(Collected data):
....................

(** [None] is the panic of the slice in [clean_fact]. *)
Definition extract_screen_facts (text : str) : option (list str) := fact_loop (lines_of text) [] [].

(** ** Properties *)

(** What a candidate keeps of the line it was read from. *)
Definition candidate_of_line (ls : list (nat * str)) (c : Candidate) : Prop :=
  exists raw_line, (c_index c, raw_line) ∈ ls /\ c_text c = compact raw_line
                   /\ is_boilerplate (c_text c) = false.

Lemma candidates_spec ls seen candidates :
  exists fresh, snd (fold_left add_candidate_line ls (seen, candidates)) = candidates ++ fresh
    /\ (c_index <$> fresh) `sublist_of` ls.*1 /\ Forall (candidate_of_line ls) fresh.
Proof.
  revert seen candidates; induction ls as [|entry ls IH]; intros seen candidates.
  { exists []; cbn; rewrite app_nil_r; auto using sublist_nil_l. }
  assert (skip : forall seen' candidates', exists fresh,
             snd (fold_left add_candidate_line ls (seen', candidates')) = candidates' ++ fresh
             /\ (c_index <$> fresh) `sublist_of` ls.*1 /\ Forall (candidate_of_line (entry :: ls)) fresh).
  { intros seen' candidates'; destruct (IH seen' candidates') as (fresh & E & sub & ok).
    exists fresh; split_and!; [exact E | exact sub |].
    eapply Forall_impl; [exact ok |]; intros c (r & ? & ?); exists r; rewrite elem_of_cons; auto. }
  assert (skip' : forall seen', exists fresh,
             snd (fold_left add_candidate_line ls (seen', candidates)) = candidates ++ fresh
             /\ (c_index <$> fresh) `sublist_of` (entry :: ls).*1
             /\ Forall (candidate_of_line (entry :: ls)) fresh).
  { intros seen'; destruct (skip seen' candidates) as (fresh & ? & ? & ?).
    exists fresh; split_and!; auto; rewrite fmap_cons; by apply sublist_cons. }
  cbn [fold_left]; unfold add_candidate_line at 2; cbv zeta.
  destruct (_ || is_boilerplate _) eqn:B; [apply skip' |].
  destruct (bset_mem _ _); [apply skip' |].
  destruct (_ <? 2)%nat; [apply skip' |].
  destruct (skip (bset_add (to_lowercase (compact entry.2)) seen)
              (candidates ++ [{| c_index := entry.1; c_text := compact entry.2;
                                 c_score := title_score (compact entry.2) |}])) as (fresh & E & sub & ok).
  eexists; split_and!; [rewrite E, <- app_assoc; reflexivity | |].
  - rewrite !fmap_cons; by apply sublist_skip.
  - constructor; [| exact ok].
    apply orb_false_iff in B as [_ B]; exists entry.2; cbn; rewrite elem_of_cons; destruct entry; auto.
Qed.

....................

(What you have to do):
Repeat the whole of the data above exactly as it appears.

(Answer area):
(** [None] is the panic of the slice in [clean_fact]. *)
Definition extract_screen_facts (text : str) : option (list str) := fact_loop (lines_of text) [] [].

(** ** Properties *)

(** What a candidate keeps of the line it was read from. *)
Definition candidate_of_line (ls : list (nat * str)) (c : Candidate) : Prop :=
  exists raw_line, (c_index c, raw_line) ∈ ls /\ c_text c = compact raw_line
                   /\ is_boilerplate (c_text c) = false.

Lemma candidates_spec ls seen candidates :
  exists fresh, snd (fold_left add_candidate_line ls (seen, candidates)) = candidates ++ fresh
    /\ (c_index <$> fresh) `sublist_of` ls.*1 /\ Forall (candidate_of_line ls) fresh.
Proof.
  revert seen candidates; induction ls as [|entry ls IH]; intros seen candidates.
  { exists []; cbn; rewrite app_nil_r; auto using sublist_nil_l. }
  assert (skip : forall seen' candidates', exists fresh,
             snd (fold_left add_candidate_line ls (seen', candidates')) = candidates' ++ fresh
             /\ (c_index <$> fresh) `sublist_of` ls.*1 /\ Forall (candidate_of_line (entry :: ls)) fresh).
  { intros seen' candidates'; destruct (IH seen' candidates') as (fresh & E & sub & ok).
    exists fresh; split_and!; [exact E | exact sub |].
    eapply Forall_impl; [exact ok |]; intros c (r & ? & ?); exists r; rewrite elem_of_cons; auto. }
  assert (skip' : forall seen', exists fresh,
             snd (fold_left add_candidate_line ls (seen', candidates)) = candidates ++ fresh
             /\ (c_index <$> fresh) `sublist_of` (entry :: ls).*1
             /\ Forall (candidate_of_line (entry :: ls)) fresh).
  { intros seen'; destruct (skip seen' candidates) as (fresh & ? & ? & ?).
    exists fresh; split_and!; auto; rewrite fmap_cons; by apply sublist_cons. }
  cbn [fold_left]; unfold add_candidate_line at 2; cbv zeta.
  destruct (_ || is_boilerplate _) eqn:B; [apply skip' |].
  destruct (bset_mem _ _); [apply skip' |].
  destruct (_ <? 2)%nat; [apply skip' |].
  destruct (skip (bset_add (to_lowercase (compact entry.2)) seen)
              (candidates ++ [{| c_index := entry.1; c_text := compact entry.2;
                                 c_score := title_score (compact entry.2) |}])) as (fresh & E & sub & ok).
  eexists; split_and!; [rewrite E, <- app_assoc; reflexivity | |].
  - rewrite !fmap_cons; by apply sublist_skip.
  - constructor; [| exact ok].
    apply orb_false_iff in B as [_ B]; exists entry.2; cbn; rewrite elem_of_cons; destruct entry; auto.
Qed.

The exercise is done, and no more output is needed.